Record set: Begin

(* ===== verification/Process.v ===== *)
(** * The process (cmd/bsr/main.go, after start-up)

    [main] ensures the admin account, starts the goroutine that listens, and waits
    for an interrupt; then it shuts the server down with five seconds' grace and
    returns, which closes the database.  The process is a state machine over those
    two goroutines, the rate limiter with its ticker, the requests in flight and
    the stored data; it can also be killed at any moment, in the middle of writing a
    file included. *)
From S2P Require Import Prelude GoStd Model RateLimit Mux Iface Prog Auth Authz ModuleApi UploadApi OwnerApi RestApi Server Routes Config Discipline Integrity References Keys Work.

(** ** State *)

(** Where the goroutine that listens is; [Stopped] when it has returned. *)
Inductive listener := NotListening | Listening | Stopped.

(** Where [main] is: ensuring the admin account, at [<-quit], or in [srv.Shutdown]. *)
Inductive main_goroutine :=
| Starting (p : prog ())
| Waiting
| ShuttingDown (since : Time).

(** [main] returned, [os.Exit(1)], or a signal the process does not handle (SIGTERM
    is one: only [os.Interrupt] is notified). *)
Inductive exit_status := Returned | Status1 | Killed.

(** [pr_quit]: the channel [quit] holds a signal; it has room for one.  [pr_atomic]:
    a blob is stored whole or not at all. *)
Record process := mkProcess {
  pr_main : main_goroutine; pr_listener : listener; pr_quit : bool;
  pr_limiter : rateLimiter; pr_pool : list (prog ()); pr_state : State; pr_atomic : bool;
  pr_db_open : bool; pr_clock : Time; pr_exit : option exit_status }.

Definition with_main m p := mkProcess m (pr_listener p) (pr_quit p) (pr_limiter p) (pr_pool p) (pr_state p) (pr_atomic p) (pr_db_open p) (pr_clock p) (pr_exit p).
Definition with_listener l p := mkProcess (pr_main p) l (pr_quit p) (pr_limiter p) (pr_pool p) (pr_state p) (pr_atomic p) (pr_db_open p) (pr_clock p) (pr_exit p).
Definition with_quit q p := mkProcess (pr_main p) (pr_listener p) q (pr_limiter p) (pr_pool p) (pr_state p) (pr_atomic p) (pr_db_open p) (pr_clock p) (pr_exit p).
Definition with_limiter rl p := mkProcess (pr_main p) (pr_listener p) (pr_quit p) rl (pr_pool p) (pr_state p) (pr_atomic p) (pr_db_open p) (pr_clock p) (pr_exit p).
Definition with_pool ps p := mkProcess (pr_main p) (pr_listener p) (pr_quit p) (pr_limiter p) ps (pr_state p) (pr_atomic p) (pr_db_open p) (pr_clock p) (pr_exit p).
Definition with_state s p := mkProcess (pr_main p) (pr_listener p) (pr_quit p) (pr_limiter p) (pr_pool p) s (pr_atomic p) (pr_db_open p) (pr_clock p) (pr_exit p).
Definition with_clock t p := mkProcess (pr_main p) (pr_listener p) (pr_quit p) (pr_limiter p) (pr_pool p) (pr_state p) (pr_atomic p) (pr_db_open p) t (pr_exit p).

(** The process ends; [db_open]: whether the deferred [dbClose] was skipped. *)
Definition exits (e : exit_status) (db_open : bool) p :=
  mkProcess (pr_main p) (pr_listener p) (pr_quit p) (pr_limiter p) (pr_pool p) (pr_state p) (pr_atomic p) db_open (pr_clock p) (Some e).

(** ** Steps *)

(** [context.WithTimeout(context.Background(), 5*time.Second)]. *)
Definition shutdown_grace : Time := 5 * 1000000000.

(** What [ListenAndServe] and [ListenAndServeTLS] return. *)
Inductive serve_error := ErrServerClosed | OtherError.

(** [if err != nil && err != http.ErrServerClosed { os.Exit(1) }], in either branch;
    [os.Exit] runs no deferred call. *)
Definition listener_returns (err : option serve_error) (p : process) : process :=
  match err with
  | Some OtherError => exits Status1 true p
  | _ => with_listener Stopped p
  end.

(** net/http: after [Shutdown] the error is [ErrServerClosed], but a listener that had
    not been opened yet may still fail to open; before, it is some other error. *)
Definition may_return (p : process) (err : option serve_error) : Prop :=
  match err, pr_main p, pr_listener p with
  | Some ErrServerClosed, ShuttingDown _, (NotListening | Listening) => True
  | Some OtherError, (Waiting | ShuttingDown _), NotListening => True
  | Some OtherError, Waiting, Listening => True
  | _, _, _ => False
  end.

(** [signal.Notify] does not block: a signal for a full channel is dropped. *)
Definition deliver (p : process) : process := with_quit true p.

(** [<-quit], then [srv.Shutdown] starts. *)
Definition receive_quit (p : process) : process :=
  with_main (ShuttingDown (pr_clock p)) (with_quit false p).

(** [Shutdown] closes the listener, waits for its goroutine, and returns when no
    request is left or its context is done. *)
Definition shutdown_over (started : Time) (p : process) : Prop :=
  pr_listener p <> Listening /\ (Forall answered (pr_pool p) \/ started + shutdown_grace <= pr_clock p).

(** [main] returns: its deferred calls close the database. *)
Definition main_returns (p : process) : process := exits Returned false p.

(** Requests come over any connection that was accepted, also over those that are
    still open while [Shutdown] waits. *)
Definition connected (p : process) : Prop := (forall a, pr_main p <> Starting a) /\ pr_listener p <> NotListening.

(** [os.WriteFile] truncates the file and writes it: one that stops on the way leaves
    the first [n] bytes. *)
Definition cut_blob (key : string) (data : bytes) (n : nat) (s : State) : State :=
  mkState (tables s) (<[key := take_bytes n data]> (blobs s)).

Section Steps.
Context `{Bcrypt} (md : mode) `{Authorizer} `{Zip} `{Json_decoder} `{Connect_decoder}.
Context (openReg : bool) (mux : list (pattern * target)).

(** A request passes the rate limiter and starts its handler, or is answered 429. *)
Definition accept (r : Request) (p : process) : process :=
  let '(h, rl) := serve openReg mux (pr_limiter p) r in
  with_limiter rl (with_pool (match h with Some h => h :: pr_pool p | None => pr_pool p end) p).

Record set: End

**Task**
Could I ask you to return the records exactly and in full?

**Answer to this task**
(* ===== verification/Process.v ===== *)
(** * The process (cmd/bsr/main.go, after start-up)

    [main] ensures the admin account, starts the goroutine that listens, and waits
    for an interrupt; then it shuts the server down with five seconds' grace and
    returns, which closes the database.  The process is a state machine over those
    two goroutines, the rate limiter with its ticker, the requests in flight and
    the stored data; it can also be killed at any moment, in the middle of writing a
    file included. *)
From S2P Require Import Prelude GoStd Model RateLimit Mux Iface Prog Auth Authz ModuleApi UploadApi OwnerApi RestApi Server Routes Config Discipline Integrity References Keys Work.

(** ** State *)

(** Where the goroutine that listens is; [Stopped] when it has returned. *)
Inductive listener := NotListening | Listening | Stopped.

(** Where [main] is: ensuring the admin account, at [<-quit], or in [srv.Shutdown]. *)
Inductive main_goroutine :=
| Starting (p : prog ())
| Waiting
| ShuttingDown (since : Time).

(** [main] returned, [os.Exit(1)], or a signal the process does not handle (SIGTERM
    is one: only [os.Interrupt] is notified). *)
Inductive exit_status := Returned | Status1 | Killed.

(** [pr_quit]: the channel [quit] holds a signal; it has room for one.  [pr_atomic]:
    a blob is stored whole or not at all. *)
Record process := mkProcess {
  pr_main : main_goroutine; pr_listener : listener; pr_quit : bool;
  pr_limiter : rateLimiter; pr_pool : list (prog ()); pr_state : State; pr_atomic : bool;
  pr_db_open : bool; pr_clock : Time; pr_exit : option exit_status }.

Definition with_main m p := mkProcess m (pr_listener p) (pr_quit p) (pr_limiter p) (pr_pool p) (pr_state p) (pr_atomic p) (pr_db_open p) (pr_clock p) (pr_exit p).
Definition with_listener l p := mkProcess (pr_main p) l (pr_quit p) (pr_limiter p) (pr_pool p) (pr_state p) (pr_atomic p) (pr_db_open p) (pr_clock p) (pr_exit p).
Definition with_quit q p := mkProcess (pr_main p) (pr_listener p) q (pr_limiter p) (pr_pool p) (pr_state p) (pr_atomic p) (pr_db_open p) (pr_clock p) (pr_exit p).
Definition with_limiter rl p := mkProcess (pr_main p) (pr_listener p) (pr_quit p) rl (pr_pool p) (pr_state p) (pr_atomic p) (pr_db_open p) (pr_clock p) (pr_exit p).
Definition with_pool ps p := mkProcess (pr_main p) (pr_listener p) (pr_quit p) (pr_limiter p) ps (pr_state p) (pr_atomic p) (pr_db_open p) (pr_clock p) (pr_exit p).
Definition with_state s p := mkProcess (pr_main p) (pr_listener p) (pr_quit p) (pr_limiter p) (pr_pool p) s (pr_atomic p) (pr_db_open p) (pr_clock p) (pr_exit p).
Definition with_clock t p := mkProcess (pr_main p) (pr_listener p) (pr_quit p) (pr_limiter p) (pr_pool p) (pr_state p) (pr_atomic p) (pr_db_open p) t (pr_exit p).

(** The process ends; [db_open]: whether the deferred [dbClose] was skipped. *)
Definition exits (e : exit_status) (db_open : bool) p :=
  mkProcess (pr_main p) (pr_listener p) (pr_quit p) (pr_limiter p) (pr_pool p) (pr_state p) (pr_atomic p) db_open (pr_clock p) (Some e).

(** ** Steps *)

(** [context.WithTimeout(context.Background(), 5*time.Second)]. *)
Definition shutdown_grace : Time := 5 * 1000000000.

(** What [ListenAndServe] and [ListenAndServeTLS] return. *)
Inductive serve_error := ErrServerClosed | OtherError.

(** [if err != nil && err != http.ErrServerClosed { os.Exit(1) }], in either branch;
    [os.Exit] runs no deferred call. *)
Definition listener_returns (err : option serve_error) (p : process) : process :=
  match err with
  | Some OtherError => exits Status1 true p
  | _ => with_listener Stopped p
  end.

(** net/http: after [Shutdown] the error is [ErrServerClosed], but a listener that had
    not been opened yet may still fail to open; before, it is some other error. *)
Definition may_return (p : process) (err : option serve_error) : Prop :=
  match err, pr_main p, pr_listener p with
  | Some ErrServerClosed, ShuttingDown _, (NotListening | Listening) => True
  | Some OtherError, (Waiting | ShuttingDown _), NotListening => True
  | Some OtherError, Waiting, Listening => True
  | _, _, _ => False
  end.

(** [signal.Notify] does not block: a signal for a full channel is dropped. *)
Definition deliver (p : process) : process := with_quit true p.

(** [<-quit], then [srv.Shutdown] starts. *)
Definition receive_quit (p : process) : process :=
  with_main (ShuttingDown (pr_clock p)) (with_quit false p).

(** [Shutdown] closes the listener, waits for its goroutine, and returns when no
    request is left or its context is done. *)
Definition shutdown_over (started : Time) (p : process) : Prop :=
  pr_listener p <> Listening /\ (Forall answered (pr_pool p) \/ started + shutdown_grace <= pr_clock p).

(** [main] returns: its deferred calls close the database. *)
Definition main_returns (p : process) : process := exits Returned false p.

(** Requests come over any connection that was accepted, also over those that are
    still open while [Shutdown] waits. *)
Definition connected (p : process) : Prop := (forall a, pr_main p <> Starting a) /\ pr_listener p <> NotListening.

(** [os.WriteFile] truncates the file and writes it: one that stops on the way leaves
    the first [n] bytes. *)
Definition cut_blob (key : string) (data : bytes) (n : nat) (s : State) : State :=
  mkState (tables s) (<[key := take_bytes n data]> (blobs s)).

Section Steps.
Context `{Bcrypt} (md : mode) `{Authorizer} `{Zip} `{Json_decoder} `{Connect_decoder}.
Context (openReg : bool) (mux : list (pattern * target)).

(** A request passes the rate limiter and starts its handler, or is answered 429. *)
Definition accept (r : Request) (p : process) : process :=
  let '(h, rl) := serve openReg mux (pr_limiter p) r in
  with_limiter rl (with_pool (match h with Some h => h :: pr_pool p | None => pr_pool p end) p).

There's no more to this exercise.